PROBLEM TO WORK ON: Please reproduce verbatim the lines below, from the first through the one with "Declare Scope result_scope.".

(Records from a dataset)
##########
(** What the store raises on a statement. *)
Inductive dberr : Type :=
| DataError             (* the type of a parameter is refused *)
| NotNullViolation      (* NULL in a primary-key column *)
| ForeignKeyViolation   (* a reference to a row that does not exist *)
| Refused.              (* any other refusal of a statement *)

(** What can leave code that uses a connection. *)
Inductive exn : Type :=
| Py (e : pyexn)
| Db (e : dberr).

Inductive result (X A : Type) : Type :=
| OK (a : A)
| Err (e : X).
Arguments OK {X A} a.
Arguments Err {X A} e.

#[local] Unset Elimination Schemes.
Inductive json : Type :=
| JNull
| JBool (b : bool)
| JInt (z : Z)
| JFloat (repr : string)
| JStr (s : string)
| JArr (l : list json)
| JObj (l : list (string * json)).
#[local] Set Elimination Schemes.

Definition pyexn_eqb (a b : pyexn) : bool :=
  match a, b with
  | KeyError, KeyError | TypeError, TypeError | IndexError, IndexError
  | AttributeError, AttributeError => true
  | _, _ => false
  end.

(** *** Pure expressions: the [result] monad *)

Definition rbind {X A B} (r : result X A) (f : A -> result X B) : result X B :=
  match r with
  | OK a => f a
  | Err e => Err e
  end.

(** [try: r except E: h] for a handler that names one exception class. *)
Definition rcatch {A} (E : pyexn) (r h : result pyexn A) : result pyexn A :=
  match r with
  | OK a => OK a
  | Err e => if pyexn_eqb e E then h else Err e
  end.

(** [try: r except: h], the bare handler. *)
Definition rcatch_all {X A} (r h : result X A) : result X A :=
  match r with
  | OK a => OK a
  | Err _ => h
  end.

Declare Scope result_scope.
Delimit Scope result_scope with res.
Notation "x <- r ;; k" := (rbind r (fun x => k))
  (at level 61, r at next level, right associativity) : result_scope.

(** *** Subscripts, [get], iteration, truth *)

Fixpoint assoc (k : string) (l : list (string * json)) : option json :=
  match l with
  | [] => None
  | (k', v) :: l' => if String.eqb k k' then Some v else assoc k l'
  end.

(** [v[k]] for a string key [k]. *)
Definition getitem (v : json) (k : string) : result pyexn json :=
  match v with
  | JObj l => match assoc k l with Some x => OK x | None => Err KeyError end
  | _ => Err TypeError
  end.

(** [v[i]] for a literal index [i >= 0].  The keys of a decoded object are
    strings, so an integer subscript of an object is a [KeyError]. *)
Definition index (v : json) (i : nat) : result pyexn json :=
  match v with
  | JArr l => match nth_error l i with Some x => OK x | None => Err IndexError end
  | JStr s => match String.get i s with
              | Some c => OK (JStr (String c EmptyString))
              | None => Err IndexError
              end
  | JObj _ => Err KeyError
  | _ => Err TypeError
  end.

(** [v.get(k, d)]: only a dict has the method. *)
Definition get (v : json) (k : string) (d : json) : result pyexn json :=
  match v with
  | JObj l => OK (match assoc k l with Some x => x | None => d end)
  | _ => Err AttributeError
  end.
(** [onmessage] for a parsed message [{ type, data }]: the calls it makes,
    in order, as (callback, argument) pairs. *)
Definition onmessage {D : Type} (listeners : gmap string (list nat))
  (type : string) (data : D) : list (nat * D) :=
  match listeners !! type with
  | Some typeListeners => map (fun listener => (listener, data)) typeListeners
  | None => []
  end.

(** The callbacks subscribed to a type, in the order of their calls. *)
Definition listenersOf (listeners : gmap string (list nat)) (type : string)
  : list nat :=
  default [] (listeners !! type).

(** What a component does to the manager. *)
Inductive Op :=
| Subscribe (type : string) (callback : nat)
| Unsubscribe (type : string) (callback : nat).

Definition step (listeners : gmap string (list nat)) (op : Op)
  : gmap string (list nat) :=
  match op with
  | Subscribe type callback => subscribe listeners type callback
  | Unsubscribe type callback => unsubscribe listeners type callback
  end.

(** The listeners after a sequence of operations on a new manager. *)
Definition after (ops : list Op) : gmap string (list nat) :=
  fold_left step ops ∅.

End WebSocketManager.

(** ** Responses *)

(** A loader or helper returns a value or throws [data(body, { status })]. *)
Inductive Result (A : Type) :=
| Return (value : A)
| Throw (body : string) (status : Z).
Arguments Return {A}.
Arguments Throw {A}.

(** ** CSRF tokens (app/utils/csrf.server.ts) *)

Module Csrf.

(** [generateCSRFToken(request)]: the session read from the request's
    cookie, the token [crypto.randomUUID()] drew, and the result: the token
    and the session that [commitSession] puts into the cookie. *)
Definition generateCSRFToken (session : gmap string string) (uuid : string)
  : string * gmap string string :=
  (uuid, <["csrfToken" := uuid]> session).

(** [validateCSRFToken(request, token)]; the route passes
    [formData.get("_csrf")], which is [null] ([None]) for a missing field.
    [!sessionToken || sessionToken !== token] throws. *)
Definition validateCSRFToken (session : gmap string string)
  (token : option string) : Result unit :=
  match session !! "csrfToken" with
  | Some sessionToken =>
      if negb (truthy sessionToken)
         || negb (bool_decide (Some sessionToken = token))
      then Throw "Invalid CSRF token" 403
      else Return tt
  | None => Throw "Invalid CSRF token" 403
  end.

End Csrf.

(** ** Conditional requests (app/routes/api.products.$id.tsx) *)

Module ProductApi.

Record Product := mkProduct {
  id : string;
  updatedAt : Z;     (* [product.updatedAt.getTime()] *)
  details : string   (* every other column *)
}.

Record Response := mkResponse {
  body : option Product;           (* [None] is [data(null, ...)] *)
  status : Z;
  responseHeaders : list (string * string)
}.

(** The template [`"${product.updatedAt.getTime()}"`]: the decimal digits
    between two double-quote characters. *)
Definition etagOf (product : Product) : string :=
  String "034"%char (pretty (updatedAt product) +:+ String "034"%char "").

(** The second [loader]: [db] stands for the product table,
    [ifNoneMatch] for [request.headers.get("If-None-Match")]. *)
Definition loader (db : gmap string Product) (ifNoneMatch : option string)
  (paramsId : string) : Result Response :=
  match db !! paramsId with
  | None => Throw "Product not found" 404
  | Some product =>
      let etag := etagOf product in
      if bool_decide (ifNoneMatch = Some etag) then
        Return (mkResponse None 304 [])
      else
        Return (mkResponse (Some product) 200
                  [("Cache-Control", "public, max-age=3600"); ("ETag", etag)])
  end.

(** The [ETag] header of a response, as a client would send it back. *)
Definition etagHeader (r : Result Response) : option string :=
  match r with
  | Return response =>
      snd <$> List.find (fun h => String.eqb (fst h) "ETag")
                (responseHeaders response)
  | Throw _ _ => None
  end.

End ProductApi.

(** ** Sessions: authentication and onboarding *)

Module Sessions.

(** The [step1] object: the two [formData.get] results ([None] is [null]). *)
Record Step1 := mkStep1 { name : option string; email : option string }.

(** What the routes read from and write to a session: [userId], and
    [onboarding], an object whose only property is the optional [step1]
    ([Some None] is the empty object).  [commitSession] and [getSession]
    are taken to carry this data unchanged from a response to the next
    request. *)
Record Session := mkSession {
  userId : option string;
  onboarding : option (option Step1)
}.

Record User := mkUser { id : string; isAdmin : bool }.

(** The argument of [createUser]: the spread [...onboardingData.step1]
    (nothing when [step1] is missing) and [preferences]. *)
Record NewUser := mkNewUser {
  fromStep1 : option Step1;
  preferences : option string
}.

(** A route returns data, or answers [data(body, { status })], or
    redirects, with or without a [Set-Cookie] header. *)
Inductive Outcome (A : Type) :=
| Data (value : A)
| ErrorData (error : string) (status : Z)
| Redirect (url : string) (setCookie : option Session).
Arguments Data {A}.
Arguments ErrorData {A}.
Arguments Redirect {A}.

(** [requireAuth]: [if (!userId) throw redirect("/login", ...)]. *)
Definition requireAuth (session : Session) : Outcome string :=
  match userId session with
  | Some u => if truthy u then Data u
              else Redirect "/login" (Some session)
  | None => Redirect "/login" (Some session)
  end.

(** [getUser]: [if (!userId) return null], else the row of the user table. *)
Definition getUser (db : gmap string User) (session : Session) : option User :=
  match userId session with
  | Some u => if truthy u then db !! u else None
  | None => None
  end.

(** The login route's [action]; [authenticated] is what
    [authenticateUser(email, password)] answered. *)
Definition login (authenticated : option User) (session : Session)
  : Outcome unit :=
  match authenticated with
  | None => ErrorData "Invalid credentials" 400
  | Some user =>
      Redirect "/dashboard"
        (Some {| userId := Some (id user); onboarding := onboarding session |})
  end.

(** The admin route's [loader]: the admin data, or the thrown
    [UnauthorizedError] with its message. *)
Definition adminLoader {A : Type} (db : gmap string User) (adminData : A)
  (session : Session) : A + string :=
  match getUser db session with
  | Some user => if isAdmin user then inl adminData
                 else inr "Admin access required"
  | None => inr "Admin access required"
  end.
(** * bpro/shape.py: shapes of the procedural modelling core

    A shallow embedding of [bpro/shape.py] (functions [getInitialShape],
    [Shape2d.extrude], [Shape2d.getMatrix], [Shape2d.getNormal],
    [Rectangle.split], [Rectangle.createSplitShape], [Shape3d.comp],
    [Shape3d.getRotationMatrix]) together with the part of the mesh kernel
    ([bmesh]) and of the vector library ([mathutils]) these functions call.

    Conventions.
    - Python floats are modelled by rationals [Q]; comparisons are the exact
      order of [Q], arithmetic is exact.
    - Mesh elements are references into the mesh: a vertex is its index, a
      face is its index, a loop is the pair (face, vertex it starts at), an
      edge is the unordered pair of its end vertices.
    - The mutable mesh ([context.bm]) is passed explicitly; a call that can
      raise returns a [result]. *)

From Stdlib Require Import QArith Qabs Lqa.
From stdpp Require Import base option list gmap.

Open Scope Q_scope.
Open Scope nat_scope.

(** ** Python outcomes *)

Inductive PyError :=
| IndexError | ValueError | ReferenceError | AttributeError | NameError.

(** [Ok a]: normal return; [Raise e]: the exception [e] propagates to the
    caller; [Fuel]: the bound on the iterations of a [while True] loop was
    reached by the model (no Python behaviour corresponds to it). *)
Inductive result (A : Type) :=
| Ok (a : A)
| Raise (e : PyError)
| Fuel.
Arguments Ok {A} a.
Arguments Raise {A} e.
Arguments Fuel {A}.

#[global] Instance result_ret : MRet result := @Ok.
#[global] Instance result_bind : MBind result := fun A B f m =>
  match m with Ok a => f a | Raise e => Raise e | Fuel => Fuel end.

(** [l[0]] on a Python sequence *)
Definition item0 {A} (l : list A) : result A :=
  match l with x :: _ => Ok x | [] => Raise IndexError end.

(** Python [a > b] and [a < b] on floats *)
Definition Qltb (a b : Q) : bool := (Qnum a * QDen b <? Qnum b * QDen a)%Z.
Definition Qgtb (a b : Q) : bool := Qltb b a.

(** ** mathutils: vectors and 4x4 matrices *)

Module mathutils.

Record Vector := vec { vx : Q; vy : Q; vz : Q }.

Definition zero : Vector := vec 0 0 0.
Definition add (a b : Vector) : Vector :=
  vec (vx a + vx b) (vy a + vy b) (vz a + vz b).
Definition sub (a b : Vector) : Vector :=
  vec (vx a - vx b) (vy a - vy b) (vz a - vz b).
Definition neg (a : Vector) : Vector := vec (- vx a) (- vy a) (- vz a).
(** [s * v] for a float [s] *)
Definition scale (s : Q) (a : Vector) : Vector :=
  vec (s * vx a) (s * vy a) (s * vz a).
Definition cross (a b : Vector) : Vector :=
  vec (vy a * vz b - vz a * vy b)
      (vz a * vx b - vx a * vz b)
      (vx a * vy b - vy a * vx b).

(** componentwise equality of rationals *)
Definition veq (a b : Vector) : Prop :=
  vx a == vx b /\ vy a == vy b /\ vz a == vz b.

Record Row := row { c0 : Q; c1 : Q; c2 : Q; c3 : Q }.
Record Matrix := mat { r0 : Row; r1 : Row; r2 : Row; r3 : Row }.

Definition dot (a b : Row) : Q :=
  c0 a * c0 b + c1 a * c1 b + c2 a * c2 b + c3 a * c3 b.
Definition col (j : Row -> Q) (m : Matrix) : Row :=
  row (j (r0 m)) (j (r1 m)) (j (r2 m)) (j (r3 m)).
Definition mulrow (a : Row) (m : Matrix) : Row :=
  row (dot a (col c0 m)) (dot a (col c1 m)) (dot a (col c2 m)) (dot a (col c3 m)).

(** [Matrix * Matrix] *)
Definition mul (a b : Matrix) : Matrix :=
  mat (mulrow (r0 a) b) (mulrow (r1 a) b) (mulrow (r2 a) b) (mulrow (r3 a) b).

(** [Matrix * Vector] for a 4x4 matrix and a 3D vector: the vector is
    extended by w = 1 and the first three components are returned. *)
Definition mulvec (m : Matrix) (v : Vector) : Vector :=
  let w := row (vx v) (vy v) (vz v) 1 in
  vec (dot (r0 m) w) (dot (r1 m) w) (dot (r2 m) w).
##########
ANSWER TO THIS PROBLEM:
(** What the store raises on a statement. *)
Inductive dberr : Type :=
| DataError             (* the type of a parameter is refused *)
| NotNullViolation      (* NULL in a primary-key column *)
| ForeignKeyViolation   (* a reference to a row that does not exist *)
| Refused.              (* any other refusal of a statement *)

(** What can leave code that uses a connection. *)
Inductive exn : Type :=
| Py (e : pyexn)
| Db (e : dberr).

Inductive result (X A : Type) : Type :=
| OK (a : A)
| Err (e : X).
Arguments OK {X A} a.
Arguments Err {X A} e.

#[local] Unset Elimination Schemes.
Inductive json : Type :=
| JNull
| JBool (b : bool)
| JInt (z : Z)
| JFloat (repr : string)
| JStr (s : string)
| JArr (l : list json)
| JObj (l : list (string * json)).
#[local] Set Elimination Schemes.

Definition pyexn_eqb (a b : pyexn) : bool :=
  match a, b with
  | KeyError, KeyError | TypeError, TypeError | IndexError, IndexError
  | AttributeError, AttributeError => true
  | _, _ => false
  end.

(** *** Pure expressions: the [result] monad *)

Definition rbind {X A B} (r : result X A) (f : A -> result X B) : result X B :=
  match r with
  | OK a => f a
  | Err e => Err e
  end.

(** [try: r except E: h] for a handler that names one exception class. *)
Definition rcatch {A} (E : pyexn) (r h : result pyexn A) : result pyexn A :=
  match r with
  | OK a => OK a
  | Err e => if pyexn_eqb e E then h else Err e
  end.

(** [try: r except: h], the bare handler. *)
Definition rcatch_all {X A} (r h : result X A) : result X A :=
  match r with
  | OK a => OK a
  | Err _ => h
  end.

Declare Scope result_scope.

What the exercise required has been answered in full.